*** Given data

Lemma loop_digits k x ds : forall fuel p rest caps, (length ds < fuel)%nat ->
  digits ds -> no_digit rest -> k (MS (after p ds) rest caps) = Some x ->
  rep_loop false true (RSet digit_class) k fuel 0 None (MS p (ds ++ rest) caps) = Some x.
Proof.
  induction ds as [|c ds IH]; intros fuel p rest caps Hf Hd Hr Hk;
    (destruct fuel as [|fuel]; [cbn in Hf; lia|]); rewrite rep_loop_free; cbn [hi_zero]; cbv zeta;
    cbn [mrun ms_rest app].
  - destruct rest as [|c rest]; [done|]. rewrite digit_class_has. cbn in Hr. by rewrite Hr.
  - apply Forall_cons_iff in Hd as [Hc Hd].
    rewrite digit_class_has, (ascii_digit_is c Hc). unfold shorter. cbn [ms_rest ms_caps].
    replace (_ <? _)%nat with true by (symmetry; apply Nat.ltb_lt; cbn; lia).
    cbn [dec_hi option_map]. rewrite (IH fuel (Some c) rest caps); [done|cbn in Hf; lia|done|done|].
    by rewrite <-(after_cons p c ds).
Qed.
Lemma group_digits n k x p ds rest caps : ds <> [] -> digits ds -> no_digit rest ->
  k (MS (after p ds) rest ((n, ds) :: caps)) = Some x ->
  mrun false (RGroup n (RSeq digits_re REps)) k (MS p (ds ++ rest) caps) = Some x.
Proof.
  intros Hne Hd Hr Hk. destruct ds as [|c ds]; [done|]. apply Forall_cons_iff in Hd as [Hc Hd].
  change (mrun false digits_re (fun st' => k (add_cap n (MS p ((c :: ds) ++ rest) caps) st'))
    (MS p ((c :: ds) ++ rest) caps) = Some x).
  unfold digits_re. rewrite mrun_rep. cbn [Nat.add]. rewrite rep_loop_more. cbn [mrun ms_rest app].
  rewrite digit_class_has, (ascii_digit_is c Hc). cbn [dec_hi option_map ms_caps].
  apply loop_digits; [cbn; rewrite length_app; lia|done|done|].
  rewrite <-(after_cons p c ds). unfold add_cap, consumed. cbn [ms_rest ms_prev ms_caps].
  replace (take _ _) with (c :: ds); [done|].
  rewrite app_comm_cons, length_app, Nat.add_sub. symmetry. apply take_app_length.
Qed.
Lemma literal_char c r k p s caps :
  mrun false (RSeq (RSet (CSet false [IChar c])) r) k (MS p (c :: s) caps)
  = mrun false r k (MS (Some c) s caps).
Proof. cbn. unfold cset_has. cbn. by rewrite N.eqb_refl. Qed.

(** (?:,(\d+))? *)
Definition opt_re (n : nat) : regex :=
  RRep true 0 (Some 1%nat) (RSeq (RSet (CSet false [IChar 44])) (RSeq (RGroup n (RSeq digits_re REps)) REps)).
Definition opt_text (e : str) : str := match e with [] => [] | _ => 44%N :: e end.
Definition opt_prev (p : option N) (e : str) : option N := match e with [] => p | _ => after (Some 44%N) e end.
Definition opt_caps (n : nat) (e : str) (caps : list (nat * str)) : list (nat * str) :=
  match e with [] => caps | _ => (n, e) :: caps end.
Lemma opt_match n k x p e rest caps : digits e -> no_digit rest -> head rest <> Some 44%N ->
  k (MS (opt_prev p e) rest (opt_caps n e caps)) = Some x ->
  mrun false (opt_re n) k (MS p (opt_text e ++ rest) caps) = Some x.
Proof.
  intros He Hr Hc Hk. unfold opt_re. rewrite mrun_rep, rep_loop_free. cbn [hi_zero]. cbv zeta.
  destruct e as [|d e]; cbn [opt_text opt_prev opt_caps app] in *.
  - cbn [mrun ms_rest]. destruct rest as [|c rest]; [done|].
    replace (cset_has false (CSet false [IChar 44]) c) with false; [done|].
    change (cset_has false (CSet false [IChar 44]) c) with ((44 =? c)%N || false).
    destruct (N.eqb_spec 44 c) as [<-|]; [by destruct Hc|done].
  - rewrite literal_char. match goal with |- match ?m with _ => _ end = _ => assert (m = Some x) as -> end; [|done].
    change (mrun false (RGroup n (RSeq digits_re REps)) 
      (fun st' => if shorter st' (MS p (44%N :: (d :: e) ++ rest) caps) then
         rep_loop false true (RSeq (RSet (CSet false [IChar 44])) (RSeq (RGroup n (RSeq digits_re REps)) REps)) k
           (length (ms_rest (MS p (44%N :: (d :: e) ++ rest) caps))) 0 (dec_hi (Some 1%nat)) st' else None)
      (MS (Some 44%N) ((d :: e) ++ rest) caps) = Some x).
    apply group_digits; [done|done|done|]. unfold shorter. cbn [ms_rest].
    replace (_ <? _)%nat with true by (symmetry; apply Nat.ltb_lt; cbn; rewrite length_app; lia).
    cbn [length app]. rewrite rep_loop_free. cbn [hi_zero dec_hi option_map Init.Nat.pred]. done.
Qed.

Lemma header_shape : p_regex HUNK_HEADER =
  RSeq RBegin (fold_right (fun c r => RSeq (RSet (CSet false [IChar c])) r)
    (RSeq (RGroup 1 (RSeq digits_re REps)) (RSeq (opt_re 2)
      (fold_right (fun c r => RSeq (RSet (CSet false [IChar c])) r)
        (RSeq (RGroup 3 (RSeq digits_re REps)) (RSeq (opt_re 4)
          (fold_right (fun c r => RSeq (RSet (CSet false [IChar c])) r) REps (u " @@"))))
        (u " +")))) (u "@@ -")).
Proof. vm_compute. reflexivity. Qed.

Lemma anchored r k s caps :
  mrun false (RSeq RBegin r) k (MS None s caps) = mrun false r k (MS None s caps).
Proof. reflexivity. Qed.
Lemma run_seq ci r1 r2 k st : mrun ci (RSeq r1 r2) k st = mrun ci r1 (mrun ci r2 k) st.
Proof. reflexivity. Qed.

Definition header_line (d1 e1 d2 e2 : str) : str :=
  u "@@ -" ++ d1 ++ opt_text e1 ++ u " +" ++ d2 ++ opt_text e2 ++ u " @@".
Lemma header_match d1 e1 d2 e2 :
  d1 <> [] -> d2 <> [] -> digits d1 -> digits e1 -> digits d2 -> digits e2 ->
  exists m, re_match HUNK_HEADER (header_line d1 e1 d2 e2) = Some m /\ group0 m 1 = d1.
Proof.
  intros Hn1 Hn2 H1 H3 H2 H4.
  assert (forall e rest, no_digit rest -> no_digit (opt_text e ++ rest)) as Ho.
  { intros e rest Hr. by destruct e. }
  assert (exists x, mrun false (p_regex HUNK_HEADER) Some (MS None (header_line d1 e1 d2 e2) []) = Some x
    /\ dict_get Nat.eqb (ms_caps x) 1%nat = Some d1) as (x & Hx & Hc).
  { eexists. rewrite header_shape. unfold header_line. split.
    - change (u "@@ -") with [64; 64; 32; 45]%N. change (u " +") with [32; 43]%N.
      change (u " @@") with [32; 64; 64]%N. cbn [fold_right app].
      rewrite anchored, !literal_char.
      rewrite run_seq. apply group_digits; [done|done|by apply Ho|].
      rewrite run_seq. apply opt_match; [done|done|done|]. rewrite !literal_char.
      rewrite run_seq. apply group_digits; [done|done|by apply Ho|].
      rewrite run_seq. apply opt_match; [done|done|done|]. rewrite !literal_char. reflexivity.
    - cbn [ms_caps]. by destruct e1, e2. }
  unfold re_match, match_here. change (p_icase HUNK_HEADER) with false. cbn [head].
  rewrite Hx. eexists. split; [done|]. unfold group0, group. cbn [m_caps]. by rewrite Hc.
Qed.

(** ** Numbers are read back *)

Definition read_digit (acc : Z) (c : N) : Z := 10 * acc + Z.of_N (default 0%N (digit_value c)).
Lemma read_acc d : forall p, fold_left read_digit (uint_codes d) (Zpos p) = Zpos (Pos.of_uint_acc d p).
Proof.
  induction d; intros p; cbn [uint_codes fold_left Pos.of_uint_acc]; [done|..];
    match goal with |- fold_left _ _ ?x = Zpos (Pos.of_uint_acc _ ?q) =>
      replace x with (Zpos q); [apply IHd|unfold read_digit; cbn; lia] end.
Qed.
Lemma read_uint d : fold_left read_digit (uint_codes d) 0 = Z.of_N (N.of_uint d).
Proof.
  unfold N.of_uint. induction d; cbn [uint_codes fold_left Pos.of_uint]; [done|exact IHd|..];
    match goal with |- fold_left _ _ ?x = Z.of_N (Npos (Pos.of_uint_acc _ ?q)) =>
      change x with (Zpos q); apply read_acc end.
Qed.
Lemma int_of_str_of_N n : (length (str_of_N n) <= 4300)%nat -> int_of_digits (str_of_N n) = Ok (Z.of_N n).
Proof.
  intros H. unfold int_of_digits. destruct (Nat.ltb_spec 4300 (length (str_of_N n))); [lia|].
  f_equal. unfold str_of_N. rewrite read_uint. f_equal. apply DecimalN.Unsigned.of_to.
Qed.

Lemma length_uint_codes d : length (uint_codes d) = Decimal.nb_digits d.
Proof. induction d; cbn; congruence. Qed.
Lemma nb_digits_double d :
  (Decimal.nb_digits (Decimal.Little.double d) <= Datatypes.S (Decimal.nb_digits d)
   /\ Decimal.nb_digits (Decimal.Little.succ_double d) <= Datatypes.S (Decimal.nb_digits d))%nat.
Proof. induction d; cbn; lia. Qed.
Lemma nb_digits_little p : (Decimal.nb_digits (Pos.to_little_uint p) <= Pos.size_nat p)%nat.
Proof.
  induction p as [p IH|p IH|]; cbn [Pos.to_little_uint Pos.size_nat]; [| |done];
    pose proof (nb_digits_double (Pos.to_little_uint p)); lia.
Qed.
Lemma length_str_of_N (n : N) : (n < 2 ^ 64)%N -> (length (str_of_N n) <= 4300)%nat.
Proof.
  intros Hn. unfold str_of_N. rewrite length_uint_codes. destruct n as [|p]; [cbn; lia|].
  cbn [N.to_uint]. unfold Pos.to_uint. rewrite nb_digits_rev.
  pose proof (nb_digits_little p).
  assert (p < 2 ^ 64)%positive as Hp by lia.
  apply Pos.size_nat_monotone in Hp.
  assert (Pos.size_nat (2 ^ 64) = 65%nat) as E by (vm_compute; reflexivity). lia.
Qed.

(** ** A range of the header *)

Definition range_start (start stop : nat) : N :=
  N.of_nat (if (stop - start =? 0)%nat then start else start + 1).
Lemma format_range start stop : exists e, digits e
  /\ _format_range_unified start stop = str_of_N (range_start start stop) ++ opt_text e.
Proof.
  unfold _format_range_unified, range_start. destruct (Nat.eqb_spec (stop - start) 1) as [->|].
  - exists []. split; [constructor|]. by rewrite app_nil_r.
  - exists (str_of_N (N.of_nat (stop - start))). split; [apply str_of_N_digits|].
    f_equal. pose proof (str_of_N_nonempty (N.of_nat (stop - start))) as H.
    by destruct (str_of_N (N.of_nat (stop - start))).
Qed.

Lemma digit_unbroken c : ascii_digit c = true -> is_linebreak c = false.
Proof.
  unfold ascii_digit, is_linebreak, in_range. intros [H1%N.leb_le H2%N.leb_le]%andb_true_iff.
  repeat (apply orb_false_iff; split);
    first [apply andb_false_iff; rewrite !N.leb_gt; lia | apply N.eqb_neq; lia].
Qed.
Lemma digits_unbroken ds : digits ds -> unbroken ds = true.
Proof.
  intros H. apply forallb_forall. intros c Hc. unfold digits in H. rewrite List.Forall_forall in H.
  by rewrite (digit_unbroken c (H c Hc)).
Qed.
Lemma header_unbroken d1 e1 d2 e2 : digits d1 -> digits e1 -> digits d2 -> digits e2 ->
  unbroken (header_line d1 e1 d2 e2) = true.
Proof.
  intros H1 H2 H3 H4. unfold header_line.
  assert (forall e, digits e -> unbroken (opt_text e) = true) as Ho.
  { intros [|c e] He; [done|]. cbn [opt_text forallb]. by apply digits_unbroken in He. }
  rewrite !forallb_app, !Ho by done. by rewrite (digits_unbroken d1), (digits_unbroken d2).
Qed.

(** A line of text is a diff line. *)
Lemma text_diff_line t : unbroken t = true -> t <> [] -> diff_line (t ++ nl).
Proof.
  intros Ht Hne. split; [by apply terminated_app, terminated_nl|]. destruct t as [|c t]; [done|].
  split; [done|]. cbn [forallb] in Ht. unfold starts_lf. cbn [app head]. intros [= ->]. done.
Qed.
(** A marker in front of a terminated line makes a diff line. *)
Lemma marked_diff_line c l : is_linebreak c = false -> terminated l -> diff_line (c :: l).
Proof.
  intros Hc Hl. split; [by apply terminated_cons|]. split; [done|].
  unfold starts_lf. cbn [head]. intros [= ->]. done.
Qed.

(** ** Parsing the lines of a hunk *)

(** A line that starts with a character other than @ is no header. *)
Lemma no_header c l : (c =? 64)%N = false -> re_match HUNK_HEADER (c :: l) = None.
Proof.
  intros Hc. unfold re_match, match_here. change (p_icase HUNK_HEADER) with false. cbn [head].
  rewrite header_shape, anchored. change (u "@@ -") with [64; 64; 32; 45]%N. cbn [fold_right].
  rewrite run_seq. cbn [mrun ms_rest].
  replace (cset_has false (CSet false [IChar 64]) c) with false; [done|].
  change (cset_has false (CSet false [IChar 64]) c) with ((64 =? c)%N || false).
  by rewrite N.eqb_sym, Hc.
Qed.

Definition add_line (h : _Hunk) (c : N) (l : str) : _Hunk :=
  if (c =? 32)%N then add_new (add_old h l) l else if (c =? 45)%N then add_old h l else add_new h l.
Lemma parse_marked done_ h c l : In c [32; 45; 43]%N ->
  parse_line (done_, Some h) (c :: l) = Ok (done_, Some (add_line h c l)).
Proof.
  intros Hc. unfold parse_line.
  assert (in_chars newline_chars c = false /\ (c =? 64)%N = false /\ (c =? 92)%N = false) as (H1 & H2 & H3)
    by (destruct Hc as [<-|[<-|[<-|[]]]]; done).
  rewrite (rstrip_chars_keep _ _ _ H1), (no_header _ _ H2).
  replace (starts_with (u "\") (c :: rstrip_chars newline_chars l)) with false
    by (change (u "\") with [92%N]; cbn [starts_with]; by rewrite N.eqb_sym, H3).
  cbn [drop]. by destruct Hc as [<-|[<-|[<-|[]]]].
Qed.

(** ** The hunk of a group *)

Definition op_marks (a b : list str) (o : Opcode) : list (N * str) :=
  if op_equal o then map (pair 32%N) (sub_lines a (op_i1 o) (op_i2 o))
  else map (pair 45%N) (sub_lines a (op_i1 o) (op_i2 o))
       ++ map (pair 43%N) (sub_lines b (op_j1 o) (op_j2 o)).
Lemma opcode_lines_marks a b o : opcode_lines a b o = map (fun m => fst m :: snd m) (op_marks a b o).
Proof.
  unfold opcode_lines, op_marks. destruct (op_equal o); rewrite ?map_app, !map_map; reflexivity.
Qed.
Lemma op_marks_in a b o m : In m (op_marks a b o) ->
  In (fst m) [32; 45; 43]%N /\ (In (snd m) a \/ In (snd m) b).
Proof.
  assert (forall (l : list str) i j x, In x (sub_lines l i j) -> In x l) as Hs.
  { intros l i j x. unfold sub_lines. rewrite <-!list_elem_of_In. intros H%elem_of_take.
    destruct H as (k & H & _). rewrite lookup_drop in H. by eapply list_elem_of_lookup_2. }
  unfold op_marks. destruct (op_equal o); rewrite ?in_app_iff, !in_map_iff.
  - intros (l & <- & H). cbn. split; [auto|]. left. by eapply Hs.
  - intros [(l & <- & H)|(l & <- & H)]; cbn; (split; [auto|]); [left|right]; by eapply Hs.
Qed.
Definition add_marks (ms : list (N * str)) (h : _Hunk) : _Hunk :=
  fold_left (fun h m => add_line h (fst m) (snd m)) ms h.
Lemma parse_marks ms : forall done_ h rest, Forall (fun m => In (fst m) [32; 45; 43]%N) ms ->
  parse_lines (map (fun m => fst m :: snd m) ms ++ rest) (done_, Some h)
  = parse_lines rest (done_, Some (add_marks ms h)).
Proof.
  induction ms as [|[c l] ms IH]; intros done_ h rest Hm; [done|].
  apply Forall_cons_iff in Hm as [Hc Hm]. cbn [map app parse_lines fst snd].
  rewrite parse_marked by done. cbn [obind]. by rewrite IH.
Qed.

******

Exercise brief: Transcribe the records above from the line holding "unfold op_marks. destruct" down to the line holding "fold_left (fun h", inclusive, without adding anything.

Exercise response:
  unfold op_marks. destruct (op_equal o); rewrite ?in_app_iff, !in_map_iff.
  - intros (l & <- & H). cbn. split; [auto|]. left. by eapply Hs.
  - intros [(l & <- & H)|(l & <- & H)]; cbn; (split; [auto|]); [left|right]; by eapply Hs.
Qed.
Definition add_marks (ms : list (N * str)) (h : _Hunk) : _Hunk :=
  fold_left (fun h m => add_line h (fst m) (snd m)) ms h.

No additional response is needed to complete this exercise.